Benzer şekilde mağdur olduğunu söyleyen Pınar Kara ise, hastanenin doğumunu gerçekleştirmek yerine başka bir hastaneye yönlendirdiğini ve hiçbir resmi destek sunmadığını anlattı:

“Bana ‘bu bebek yaşamaz’ dediler. Ambulans bile vermediler, kendi imkânımla başka hastaneye gitmek zorunda kaldım. Doğum 33. haftada gerçekleşti, bebeğim 8 gün kuvözde kaldı.”

Hukuki süreç başladı: “Bu komplikasyon değil, organize müdahale”

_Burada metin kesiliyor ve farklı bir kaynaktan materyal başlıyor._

(** Any number of frames short of the whole batch can be built, and they are
    its first ones. *)
Lemma drive_prefix pks wss fs c e : Forall2 (wire (e_linkLen e)) pks wss -> between 0 0 pks (map segments pks) c -> Forall (fun w => zlen w <= W) (concat wss) ->
  zlen fs <= zlen (concat wss) -> Forall (fun f => minFrameLen <= zlen f /\ W <= zlen f) fs ->
  exists out st', drive_with (build place) 0 fs (c, e) = Some (out, st') /\ Forall2 holds out (take (length fs) (concat wss)).
Proof.
  intros HW Hb Hw Hl Hf. set (big := replicate (Z.to_nat (Z.max W minFrameLen)) 0). assert (Lb : zlen big = Z.max W minFrameLen) by (unfold big; rewrite zlen_replicate; unfold minFrameLen; lia).
  set (more := replicate (length (concat wss) - length fs) big). destruct (drive_batch place pks wss (fs ++ more) 0 0 pks (map segments pks) c e HW Hb) as (out & c' & e' & E & F & _); [lia|by rewrite drop_0|by rewrite drop_0| | |].
  - unfold more. rewrite length_app, length_replicate. unfold zlen in Hl. lia.
  - intros w f Hwi Hfi. rewrite Forall_forall in Hw, Hf. specialize (Hw w Hwi). apply elem_of_app in Hfi as [Hfi|Hfi]; [destruct (Hf f Hfi); split; lia|]. apply elem_of_replicate in Hfi as [-> _]. split; lia.
  - rewrite drive_app in E. destruct (drive_with (build place) 0 fs (c, e)) as [[o st]|] eqn:Ed; [|done]. cbn [mbind option_bind] in E. apply drive_with_len in Ed.
    destruct (drive_with (build place) (0 + zlen fs) more st) as [[o2 st2]|]; cbn [mbind option_bind] in E; [|done]. injection E as <- _. exists o, st. split; [done|].
    apply (Forall2_take _ _ _ (length fs)) in F. by rewrite <- Ed, take_app_length, Ed in F.
Qed.

Lemma holds_bytes outs ws : Forall2 holds outs ws -> map built_bytes outs = ws.
Proof. induction 1 as [|o w outs ws [Hn Hb] _ IH]; [done|]. cbn [map]. rewrite IH. f_equal. unfold built_bytes. rewrite Hn. unfold zlen. by rewrite Nat2Z.id. Qed.

(** What transmit keeps of the queue's builder and of the endpoint. *)
Definition tx_kept (q q' : txQueue (Q := Q)) (e e' : txEndpoint) : Prop :=
  zlen (sg_tmpl (cp_s (t_builder q'))) = zlen (sg_tmpl (cp_s (t_builder q))) /\ e_linkLen e' = e_linkLen e /\ e_DirectTx e' = e_DirectTx e /\
  e_txClosed e' = e_txClosed e /\ e_failed e' = e_failed e /\ e_txDropped e' = e_txDropped e.

(** The count returned covers the [cnt] frames the queue took, and no packet
    beyond them. *)
Definition counts (pkts : list PacketBuffer) (cnt sent : Z) : Prop :=
  0 <= sent <= zlen pkts /\ 0 <= cnt <= zsum (take (Z.to_nat sent) (map segments pkts)) /\ (sent = 0 \/ zsum (take (Z.to_nat (sent - 1)) (map segments pkts)) < cnt).

(** No room for the frames of the first packet. *)
Definition no_room (pkts : list PacketBuffer) (dq : Q) : Prop :=
  match pkts with [] => True | pk :: _ => Z.min (tq_NumFreeSlots dq) (tq_NumFreeFrames dq) < segments pk end.

(** What transmit does: a queue out of service says so; with no room for the
    first packet nothing happens but for the completions; otherwise the queue
    takes the first [cnt] of the frames the packets call for, and that is what
    is counted. *)
Definition transmitted (took : Q -> list (list Z) -> Q -> Prop) (q : txQueue) (pkts : list PacketBuffer) (wss : list (list (list Z))) (e : txEndpoint)
    (r : res Z) (q' : txQueue) (e' : txEndpoint) : Prop :=
  let dq := tq_Complete (tq_NumCompleted (t_q q)) (t_q q) in
  match tq_Err (t_q q) with
  | Some err => r = Err err /\ q' = q /\ e' = e
  | None =>
      (r = Ok 0 /\ t_q q' = dq /\ e' = e /\ no_room pkts dq) \/
      exists cnt, 0 <= cnt <= zlen (concat wss) /\ took dq (take (Z.to_nat cnt) (concat wss)) (t_q q') /\ e_tx e' = u64 (e_tx e + cnt) /\
        match r with Ok sent => counts pkts cnt sent /\ (cnt = 0 -> sent = 0) | Err _ => True end
  end.

(** The packets begun among the first [p] are those begun of the whole batch. *)
Lemma begun_counts pkts p cnt : let sg := map segments (take (Z.to_nat p) pkts) in
  Forall (fun s => 1 <= s) (map segments pkts) -> 0 <= p <= zlen pkts -> 0 <= cnt <= zsum sg ->
  let '(sent, frs) := fit sg cnt in let n := if frs <? cnt then sent + 1 else sent in counts pkts cnt n /\ (cnt = 0 -> n = 0).
Proof.
  clear. intros sg Hall Hp Hc. assert (Sg : Forall (fun s => 1 <= s) sg) by (unfold sg; rewrite <- firstn_map; by apply Forall_take).
  pose proof (packets_begun_spec sg cnt Sg Hc) as P. cbv zeta in P. unfold packets_begun in P. destruct (fit sg cnt) as [sent frs]. cbv zeta. set (n := if frs <? cnt then sent + 1 else sent) in *. destruct P as (P1 & P2 & P3).
  assert (Lpk : zlen sg = p) by (unfold sg, zlen in *; rewrite length_map, length_take; lia).
  assert (Hpp : forall j, (j <= Z.to_nat p)%nat -> take j sg = take j (map segments pkts)) by (intros j Hj; unfold sg; rewrite <- firstn_map, take_take; f_equal; lia).
  rewrite !Hpp in P2, P3 by lia. split; [split; [lia|split; [lia|exact P3]]|]. intros ->. destruct P3 as [?|P3]; [done|]. exfalso.
  pose proof (zsum_pos _ (Forall_take _ (Z.to_nat (n - 1)) _ Hall)). pose proof (zlen_nonneg (take (Z.to_nat (n - 1)) (map segments pkts))). lia.
Qed.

Mağdurların avukatı Ali Kale, olayın sıradan bir tıbbi hata değil, bilinçli ve sistematik bir müdahale olduğunu savundu:

“Müvekkilim ilk muayenede sağlıklı bulunuyor, ardından ikinci muayenede hemen doğuma alınıyor. Bu, rutin bir doğum süreci değil. İddialar, doktorun hastaları kendi rızaları dışında erken doğuma zorladığı yönünde. Hukuki süreci başlattık ve davalara müdahil olacağız.”

Avukatlar, daha önce aynı doktor ve hastane hakkında benzer şikâyetlerin bulunduğunu da belirterek, sürecin detaylı şekilde soruşturulması gerektiğini ifade etti.

Mağdur annelerden çağrı: “Sesimizi duyun, adalet istiyoruz”

Mağdur aileler, hem Sağlık Bakanlığı’na hem de Adalet Bakanlığı’na çağrıda bulunarak yetkililerden destek beklediklerini açıkladı. Yaşadıkları sürecin hem psikolojik hem fiziksel anlamda çok yıpratıcı olduğunu ifade eden anneler, seslerini daha fazla duyurmak ve benzer mağduriyetlerin yaşanmaması için kamuoyu desteği talep ediyor.